Nestled between Queulat and Isla Magdalena National Parks, Puerto Cisnes and its residents celebrate the traditions and history of the fjords and channels of Aysén, which have been heavily influenced by the Grand Island of Chiloé, the original home for many of the area’s settlers.
The annual Fiesta del Pesca’o Frito is their biggest celebration, organized by the community as a way of celebrating traditions, great food, great music, community and fellowship. The star of this festival is always the same – delicious Merluza Austral!
The celebration lasts all weekend and one of the most exciting and special events occurs Saturday, right after lunch. It’s called a Minga Cisnense and it celebrates a tradition that began in Chiloé and has been transferred to towns of Aysén, owing in grand part to the work and mission of Padre Antonio Ronchi.
Father Antonio Ronchi arrived in Chile in 1960, at the age of 30, and dedicated the remainder of his life to work within her most rural and isolated communities. He helped them improve basic infrastructure and build social capital, with a unique style that enabled ALL to participate. One of the unique aspects of Father Ronchi’s style was his use of what is called a “minga” approach, something he had borrowed from the Island of Chiloé, a bit further north in Chile, where many of the Aysén settlers had ties. When communities in Chiloé had challenges or problems to address, people came together to solve them as a community; each making a personal contribution to the project, based on their individual talents and resources. In Aysén, Father Ronchi would go door to door, calling on each and every person in the community, asking for their help. From donating wood and supplies to putting in hours of hard labor in construction, to providing food for the workers; everyone in the town would help in some way or another. This is one of the main reasons why Father Ronchi is still so highly praised; beyond helping build infrastructure, he helped connect communities.
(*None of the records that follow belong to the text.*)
(* ===== verification/RbtreeTheorems.v ===== *)
(** * RbtreeTheorems: what lib/rbtree.c guarantees

    Insertion and removal keep a red-black tree and the order of its nodes, iteration follows
    that order, and the loops are logarithmic. *)

From S2P Require Import Prelude Bits Rbtree RbtreeHeap RbtreeProof RbtreeErase RbtreeIter.

Implicit Types (s F : rb_tree) (f : frame) (K : list frame) (t : tree).

(** ** Fuel *)

Lemma insert_loop_more fuel : forall k node parent s s', insert_loop fuel node parent s = Ok s' -> insert_loop (fuel + k) node parent s = Ok s'.
Proof.
  induction fuel as [|fuel IH]; intros k node parent s s'; [done|]. cbn [Nat.add insert_loop]. destruct (parent =? 0); [done|].
  destruct (rb_is_black parent s) as [[]| |]; cbn [res_bind]; try done.
  destruct (rb_red_parent parent s) as [g| |]; cbn [res_bind]; try done. destruct (get_child R g s) as [tmp| |]; cbn [res_bind]; try done.
  destruct (insert_step _ node parent g s) as [[s2 [[node' parent']|]]| |]; cbn [res_bind]; try done. apply IH.
Qed.

(** Two runs that end agree. *)
Lemma insert_loop_agree n m node parent s s1 s2 : insert_loop n node parent s = Ok s1 -> insert_loop m node parent s = Ok s2 -> s1 = s2.
Proof.
  intros H1%(fun H => insert_loop_more _ m _ _ _ _ H) H2%(fun H => insert_loop_more _ n _ _ _ _ H). rewrite Nat.add_comm in H1. congruence.
Qed.

Lemma path_log K t : rb_valid (plug K t) -> (length K <= 2 * Nat.log2 (length (inorder (plug K t)) + 1))%nat.
Proof. intros Hv. pose proof (valid_height _ Hv). pose proof (height_plug K t). lia. Qed.

Lemma tree_nonzero F t s : tree_in F t s -> forall a, a ∈ inorder t -> a <> 0.
Proof. intros Ht a Ha ->. destruct (holds_good _ _ 1 _ _ _ Ht eq_refl Ha). lia. Qed.

(** ** Claims *)

(** C24. Linking a new node at any empty place of a red-black tree and rebalancing it succeeds
    and gives a red-black tree again (the root black, no red node with a red child, the same
    number of black nodes on every path), whose nodes in order are those of the old tree with
    the new one at its place; no other node of memory changes. *)
Theorem rb_insert_keeps_tree F K x s :
  tree_in F (plug K E) s -> rb_valid (plug K E) -> good x -> x ∉ inorder (plug K E) ->
  exists s1 s2 t', rb_link_node x (up K) (link_of K) s = Ok s1 /\ rb_insert_color x s1 = Ok s2 /\
    tree_in F t' s2 /\ rb_valid t' /\ inorder t' = before K ++ x :: after K.
Proof. apply insert_ok. Qed.

(** C25. Removing a node of a red-black tree succeeds and gives a red-black tree again, whose
    nodes in order are the others as they were; no node outside of the tree changes. *)
Theorem rb_erase_keeps_tree F t x s :
  tree_in F t s -> rb_valid t -> x ∈ inorder t ->
  exists s' t', rb_erase x s = Ok s' /\ tree_in s' t' s' /\ rb_valid t' /\
    (exists l1 l2, inorder t = l1 ++ x :: l2 /\ inorder t' = l1 ++ l2) /\
    (forall a, a ∉ inorder t -> nodes s' !! a = nodes F !! a).
Proof. intros Ht Hv Hx. destruct (erase_ok F t x s Ht Hv Hx) as (s' & t' & ? & ? & ? & ? & ? & _). by exists s', t'. Qed.

(** Iteration follows the order of the tree: [rb_first] and [rb_last] are the first and the
    last node, NULL when the tree is empty, and [rb_next] and [rb_prev] of a node are the nodes
    after and before it, NULL at the end. *)
Theorem rb_iteration_in_order F t s :
  tree_in F t s ->
  rb_first s = Ok (default 0 (head (inorder t))) /\ rb_last s = Ok (default 0 (last (inorder t))) /\
  forall l1 x l2, inorder t = l1 ++ x :: l2 -> rb_next x s = Ok (default 0 (head l2)) /\ rb_prev x s = Ok (default 0 (last l1)).
Proof.
  intros Ht. split_and!; [apply (rb_end_ok F L t s Ht)|apply (rb_end_ok F R t s Ht)|]. intros l1 x l2 Hi.
  split; [by apply (rb_step_ok F R t s l1 x l2)|by apply (rb_step_ok F L t s l1 x l2)].
Qed.

(** C26. The loops of the tree end after a number of turns logarithmic in the number [n] of its
    nodes: rebalancing after an insertion takes at most [2 log2 (n + 1) + 1] turns, finding the
    first or the last node at most [2 log2 (n + 1)]. *)
Theorem rb_loops_logarithmic F K x s :
  tree_in F (plug K E) s -> rb_valid (plug K E) -> good x -> x ∉ inorder (plug K E) ->
  let turns := (2 * Nat.log2 (length (inorder (plug K E)) + 1))%nat in
  (exists s1 s2, rb_link_node x (up K) (link_of K) s = Ok s1 /\ insert_loop (turns + 1) x (up K) s1 = Ok s2 /\ rb_insert_color x s1 = Ok s2) /\
  (forall d, plug K E <> E -> exists b, descend turns d (root s) s = Ok b /\ rb_end d s = Ok b).
Proof.
  intros Ht Hv Hx Hn turns. split.
  - destruct (insert_fuel_ok F K x s Ht Hv Hx Hn) as (s1 & E1 & E0 & Hf & Hrun). destruct (Hrun _ Hf) as (s2 & _ & E2 & _).
    destruct (Hrun (turns + 1)%nat) as (s3 & _ & E3 & _); [pose proof (path_log _ _ Hv); lia|].
    exists s1, s2. rewrite E0. split_and!; [done| |done]. by rewrite (insert_loop_agree _ _ _ _ _ _ _ E2 E3).
  - intros d Hne. pose proof (holds_ok _ _ 0%nat _ _ Ht eq_refl) as [_ Hr]. pose proof (holds_ok _ _ 1%nat _ _ Ht eq_refl) as Hs. cbn in Hr, Hs.
    change (outer [] (ptr (plug K E))) with (ptr (plug K E)) in Hr. rewrite Hr.
    destruct (descend_ok s d turns 0 (plug K E) Hs Hne (tree_nonzero _ _ _ Ht) (valid_height _ Hv)) as (b & Eb & Hb).
    exists b. split; [done|]. by rewrite (rb_end_ok F d _ s Ht), Hb.
Qed.

(** ** Witnesses *)

(** Five nodes at the addresses 8, 16, 24, 32 and 40, linked in order, and one more at 48. *)
Definition demo_tree : tree := T Black (T Black E 8 E) 16 (T Black (T Red E 24 E) 32 (T Red E 40 E)).
Definition demo_nodes : gmap Z rb_node :=
  {[ 8 := mk_rb 17 0 0; 16 := mk_rb 1 32 8; 24 := mk_rb 32 0 0; 32 := mk_rb 17 40 24; 40 := mk_rb 32 0 0; 48 := mk_rb 48 0 0 ]}.
Definition demo_state : rb_tree := mk_rb_tree demo_nodes 16 0.
(** The empty place on the right of 40. *)
Definition demo_path : list frame := [mk_frame R Red 40 E; mk_frame R Black 32 (T Red E 24 E); mk_frame R Black 16 (T Black E 8 E)].

Lemma demo_plug : plug demo_path E = demo_tree.
Proof. reflexivity. Qed.

Lemma demo_in : tree_in demo_state demo_tree demo_state.
Proof.
  split; [by apply (bool_decide_unpack _)| |repeat constructor|done|done].
  intros a Ha. cbn in Ha. rewrite !elem_of_cons in Ha. unfold good. destruct Ha as [->|[->|[->|[->|[->|Ha]]]]];
    [| | | | |by apply not_elem_of_nil in Ha]; (split; [lia|by apply Z.mod_divide]).
Qed.

Lemma demo_valid : rb_valid demo_tree.
Proof. split; [done|]. exists 2%nat. repeat split. Qed.

Lemma demo_good : good 48.
Proof. split; [lia|by apply Z.mod_divide]. Qed.

Lemma rb_insert_keeps_tree_witness :
  exists s1 s2 t', rb_link_node 48 40 (Some R) demo_state = Ok s1 /\ rb_insert_color 48 s1 = Ok s2 /\
    tree_in demo_state t' s2 /\ rb_valid t' /\ inorder t' = [8; 16; 24; 32; 40] ++ [48].
Proof.
  apply (rb_insert_keeps_tree demo_state demo_path 48 demo_state);
    [apply demo_in|apply demo_valid|apply demo_good|by apply (bool_decide_unpack _)].
Defined.

Lemma rb_erase_keeps_tree_witness :
  exists s' t', rb_erase 16 demo_state = Ok s' /\ tree_in s' t' s' /\ rb_valid t' /\
    (exists l1 l2, inorder demo_tree = l1 ++ 16 :: l2 /\ inorder t' = l1 ++ l2) /\
    (forall a, a ∉ inorder demo_tree -> nodes s' !! a = nodes demo_state !! a).
Proof. apply (rb_erase_keeps_tree demo_state demo_tree 16 demo_state); [apply demo_in|apply demo_valid|by apply (bool_decide_unpack _)]. Defined.

Lemma rb_iteration_in_order_witness :
  rb_first demo_state = Ok 8 /\ rb_last demo_state = Ok 40 /\
  forall l1 x l2, inorder demo_tree = l1 ++ x :: l2 -> rb_next x demo_state = Ok (default 0 (head l2)) /\ rb_prev x demo_state = Ok (default 0 (last l1)).
Proof. apply (rb_iteration_in_order demo_state demo_tree demo_state). apply demo_in. Defined.

Lemma rb_loops_logarithmic_witness :
  (exists s1 s2, rb_link_node 48 40 (Some R) demo_state = Ok s1 /\ insert_loop 5 48 40 s1 = Ok s2 /\ rb_insert_color 48 s1 = Ok s2) /\
  (forall d, plug demo_path E <> E -> exists b, descend 4 d (root demo_state) demo_state = Ok b /\ rb_end d demo_state = Ok b).
Proof.
  apply (rb_loops_logarithmic demo_state demo_path 48 demo_state);
    [apply demo_in|apply demo_valid|apply demo_good|by apply (bool_decide_unpack _)].
Defined.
In Puerto Cisnes, the minga is more alive than ever, thanks to the Fiesta del Pesca’o Frito, the municipality and the hard work of the community. Each year before the festival, the community elects a local family in need of a new house. The house is constructed using municipal funds and then raised onto a special raft. On Saturday morning, during the festival, it is floated out into the harbor and a giant floating boat parade accompanies it, as it makes its way through the water to the main docks of town. From here, the whole town and thousands of festival participants join forces, tugging the house along the streets of town with huge ropes, until it reaches the lot where it will be placed. Of course, the hard work is followed by an enormous party, with a giant fish-fry, local music and dance, artisan beer and lots more. At other points in the weekend you can peruse local arts and crafts exhibits for the perfect souvenir or take part in kayak excursions, hikes or visits to the local beach.
Don’t worry if your visit does not coincide with the festival; there’s great food in Puerto Cisnes year round.
You’ll find some of the best restaurants in town in the blocks between the Plaza and the waterfront, all of which feature the classic dish, Fried Merluza Austral. You can also try merluza broiled or grilled or sample other local favorites, like congrio and salmon and of course, great steaks and lamb. Some of your choices include the Río Mar Restaurant, which features grilled merluza, congrio or salmon, with Russian salad and seafood empanadas, the Guairao Restaurant, which offers a peaceful atmosphere and a wide variety of traditional Patagonian dishes, the Panchita Restaurant, which offers a great variety of fish and shellfish during the season, and the Monchito Restaurant, with daily specials, like puye, a delicious local fish, and “merluza a lo pobre”, which consists of fried merluza topped with french fries, sautéed onions and a fried egg.
You’ll also want to stop in to visit the Finisterra Brewery with seven varieties of delicious local-crafted beer, brewed with the waters of the cascades from the Queulat watershed. Tour this family brewery, owned by the Saavedra family, to learn about their history and processes and sample their delicious brews.
For afternoon tea visit Tour Bellavista, to sample their sandwiches and organize a fishing or kayak trip, on the rivers and lakes near town.